ソフトウェア工学 仕様の検証

レビュー(見直し:review)

レビューには大きく分けて以下2種類の方法があり、いずれも,主に仕様への準拠性を確認する。 顧客の要求,特に非機能要求の充足を確認することは難しい。仕様(要求定義・設計)やプログラムコードを読み直すことで検証。仕様を見直し、誤りを早めに修正し、品質管理を行う。実践的には、プロジェクトの進捗把握と計画に利用される。

 

レビューのタイミングはウォーターフォール的でモデルの場合は、フェーズ毎に上流から渡される文書を対象とする。アジャイルなどの発展的開発では、くり返し開発をするたびに見直しをする(1~2週間程度のスパン)。

 

レビューとテストの技術は補完関係にあり、検証の対象・目的に応じて使い分けが必要となる。
 検証の対象が要求仕様・設計などの文書であればレビューしかできない。
プログラムであれば、目的によってレビューでできることもあるが、テストの方が有利なことも多い。
開発プロセスであればレビューでしか検証できない。

 

レビューの前提


・何が「正しい」のか定義されていないといけない。 正しさを検証するためのチェックリストなどを持ちいる。
・対象となる文書について,必要事項が定められた形式で構造や文法の正しいものが与えられている。 対象の中身の正しさを検証できる状態であること
・開発の管理側(あるいは顧客側)が,レビューによる初期的なコスト増に合意している
・レビュー結果を対象文書の作成者に対する人事的な評価に使わない。
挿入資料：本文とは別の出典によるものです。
Definition default_shadow_config : ShadowCycleConfig := mkShadowConfig default_risk_config 20 (f_of_Z 5) (f_of_Z 90) false.

Record ShadowCycleReport := mkShadowReport {
  sh_symbol : string;
  sh_bars_count : Z;
  sh_health_status : string;
  sh_trading_blocked : bool;
  sh_safe_mode : bool;
  sh_candidates_count : Z;
  sh_selected_strategy : option string;
  sh_risk_approved : bool;
  sh_risk_reason : string;
  sh_risk_quantity : Z;
  sh_lifecycle_final_state : string;
  sh_signal_id : option string;
  sh_entry_price : option float;
}.

(** [(a.score, a.strategy) > (b.score, b.strategy)] *)
Definition candidate_gt (a b : CandidateSignal) : bool :=
  if feqb (cs_score a) (cs_score b) then text_ltb (cs_strategy b) (cs_strategy a) else (cs_score b <? cs_score a)%F.

(** [_select_candidate] of the shadow cycle: the first of the greatest. *)
Definition select_candidate (first : CandidateSignal) (rest : list CandidateSignal) : CandidateSignal :=
  foldl (fun best x => if candidate_gt x best then x else best) first rest.

(** [sorted(..., key=...)] of timestamps: naive and aware ones are not ordered. *)
Definition sort_times {A} (time : A -> datetime) (l : list A) : res (list A) :=
  match l with
  | [] => Ok []
  | x :: l' =>
      _ ← raise_if (existsb (fun y => negb (Bool.eqb (is_naive (time x)) (is_naive (time y)))) l')
            (TypeError "can't compare offset-naive and offset-aware datetimes");
      Ok (sort_by (fun a b => instant (time a) <=? instant (time b)) l)
  end.

Definition last_of {A} (l : list A) : option A := head (rev l).

(** [_clock_for_data]; [clock] is the aware reading of the machine. *)
Definition clock_for_data (current_time : option datetime) (tick : option MarketTick) (bar : option MinuteBar)
    (clock : datetime) : datetime :=
  match current_time with
  | Some t => t
  | None =>
      match (time ← (match tick with Some t => Some (tk_timestamp t) | None => mb_start <$> bar end); dt_tz time) with
      | Some off => astimezone clock off
      | None => with_tz (astimezone clock KST) None
      end
  end.

(** [for command in (...): state = transition(state, command)] *)
Fixpoint transitions (state : string) (commands : list Command) : res string :=
  match commands with
  | [] => Ok state
  | c :: l => s ← transition state (Command_value c); transitions (OrderState_value s) l
  end.

Definition ENTRY_COMMANDS : list Command := [WATCH; ARM; SUBMIT_ENTRY; MARK_ENTRY_FILLED].

Definition default_portfolio : PortfolioState := mkPortfolioState fzero [] fzero 0 0 ∅.

(** What a cycle reads: the bars and the latest tick and bar. *)
Record market_view := mkView {
  vw_bars : list MinuteBar;
  vw_tick : option MarketTick;
  vw_bar : option MinuteBar;
}.

(** What the database has of the symbol. *)
Definition stored_market (symbol : string) (d : db) : res (list MinuteBar * option MarketTick * option MinuteBar) :=
  bars ← load_bars symbol None d;
  tick ← latest_tick symbol d;
  bar ← latest_bar symbol d;
  Ok (bars, tick, bar).

(** The bars come from the database when there is one; the ticks given are used
    when it has none. *)
Definition read_market (symbol : string) (bars : list MinuteBar) (ticks : list MarketTick) (database : option db) : res market_view :=
  '(bars, tick, bar) ← (match database with Some d => stored_market symbol d | None => Ok (bars, None, None) end);
  bars ← sort_times mb_start (List.filter (fun b => String.eqb (mb_symbol b) symbol) bars);
  tick ← (match tick with
          | Some t => Ok (Some t)
          | None => ticks ← sort_times tk_timestamp (List.filter (fun t => String.eqb (tk_symbol t) symbol) ticks);
                    Ok (last_of ticks)
          end);
  Ok (mkView bars tick (match bar with Some b => Some b | None => last_of bars end)).

Section Cycle.
(** The sum of Python's floats. *)
Variable float_sum : list float -> float.

(** The candidates of a snapshot, with the default profile. *)
Definition candidates_of (bars : list MinuteBar) (lookback : Z) : res (list CandidateSignal) :=
  snapshot ← build_feature_snapshot float_sum bars lookback;
  match snapshot with Some s => scan_candidates s "normal" | None => Ok [] end.

(** The intent of the selected candidate, at the close of the latest bar. *)
Definition shadow_intent (symbol : string) (selected : CandidateSignal) (latest : MinuteBar) : res OrderIntent :=
  let entry_price := mb_close latest in
  signal_id ← build_signal_id (cs_strategy selected) symbol (AtDatetime (mb_start latest));
  Ok (mkOrderIntent symbol (cs_strategy selected) signal_id entry_price (entry_price * f_ratio 99 100)%F (Some (cs_score selected))).
(** [_command] *)
Definition read_command (update : json) : res (option tg_command) :=
  message ← attr_get "message" update;
  let message := or_object message in
  text ← attr_get "text" message;
  let text := strip (str_or_empty text) in
  chat ← attr_get "chat" message;
  chat_id ← attr_get "id" (or_object chat);
  if sempty text || match chat_id with JNull => true | _ => false end || negb (startswith "/" text) then Ok None
  else
    from ← attr_get "from" message;
    user_id ← attr_get "id" (or_object from);
    let '(name, argument) := split_command text in
    Ok (Some (mkCommand name argument chat_id user_id)).

Record tg_callback := mkCallback {
  cb_data : string;
  cb_chat : json;
  cb_id : json;
  cb_user : json;
  cb_message_id : option Z;
}.

Definition CALLBACK_PREFIXES : list string := ["control:"; "approval:"; "menu:"; "watchlist:"; "frequency:"].

(** [_callback] *)
Definition read_callback (update : json) : res (option tg_callback) :=
  callback ← attr_get "callback_query" update;
  let callback := or_object callback in
  message ← attr_get "message" callback;
  let message := or_object message in
  chat ← attr_get "chat" message;
  chat_id ← attr_get "id" (or_object chat);
  data ← attr_get "data" callback;
  let data := str_or_empty data in
  id ← attr_get "id" callback;
  if match chat_id with JNull => true | _ => false end || negb (truthy id) || negb (existsb (fun p => startswith p data) CALLBACK_PREFIXES)
  then Ok None
  else
    message_id ← attr_get "message_id" message;
    from ← attr_get "from" callback;
    user_id ← attr_get "id" (or_object from);
    message_id ← (match message_id with JNull => Ok None | v => n ← json_int v; Ok (Some n) end);
    Ok (Some (mkCallback data chat_id id user_id message_id)).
(社内の余計な争いを避ける)

 

インスペクションとウォークスルー

いずれも欠陥を発見する目的で行う。


インスペクション(査閲:inspection)

文書を検査して欠陥を発見する。計画、概要提示、事前検討を受けて行うインスペクション会議を中心とした一連の作業。インスペクション会議は1-2時間で行い、修正に関しては話合わない。

インスペクションへの参加者と役割

 作者
– 対象となる文書を作成,あるいはその文書についての責任を持つ。インスペクション会議後、文章を修正する。
 読者
– インスペクション会議において文書を読み上げる
 インスペクタ
– 文書の欠陥や問題点を見つける
 書記
– インスペクション結果を記録する
 モデレータ
– インスペクションプロセスの進行を統括管理し,結果をチーフモデレ
ータに報告する
 チーフモデレータ
– インスペクションプロセスの改善を図る(チェックリストの更新など)

 

インスペクションのチェックリストを作成する

ありがちな欠陥のリスト
 – ドメイン知識に基づいて作成
  • 当該ドメインにおいてなくてはならない要素・見落としがちな要素
  • アーキテクチャ設計の妥当性
  • システムモデル(構造・振舞い),モジュール設計,アルゴリズム等の常識的なパターン
 – プログラミング言語の知識に基づいて作成
  • 型・データフロー・依存関係など
  • cf.ホワイトボックステスト,静的解析

 


 ウォークスルー(徒歩検査:walkthrough)

一定のパターンで文書を模擬(机上)実行する

モデル検査検証

システムの振舞い仕様が要求される性質を満たすかどうかを示す。

検証の対象となるシステム
通信プロトコル
– 並行・分散システム

  ↑これらは再現が難しいためテストによる検証が難しい。

 

振る舞い仕様の検証方法

振舞い仕様を状態遷移システムで記述する。

仕様の満たすべき性質を形式的に記述する。

仕様が性質を満たすことを示す
– 定理証明に基づく(c.f. 正当性証明)
– 状態空間の網羅的な探索に基づく➔モデル検査

 

モデル検査検証(model checking verification)


状態遷移システムで定まる振舞いから遷移
状況のグラフを作成する。 並行性を持つシステムの場合,複数モデルの直積をとる。
あらゆるイベント系列に対して可能な遷移からグラフを作成していくと合成したシステム全体の状態空間となる。
検証したい性質を時相論理式により記述(時間の要素が入っていることが重要)
 – CTL(計算木論理),LTL(線形時相論理),など

状態空間グラフの経路探索により性質の充足・非充足を検査し、経路の確認を行う。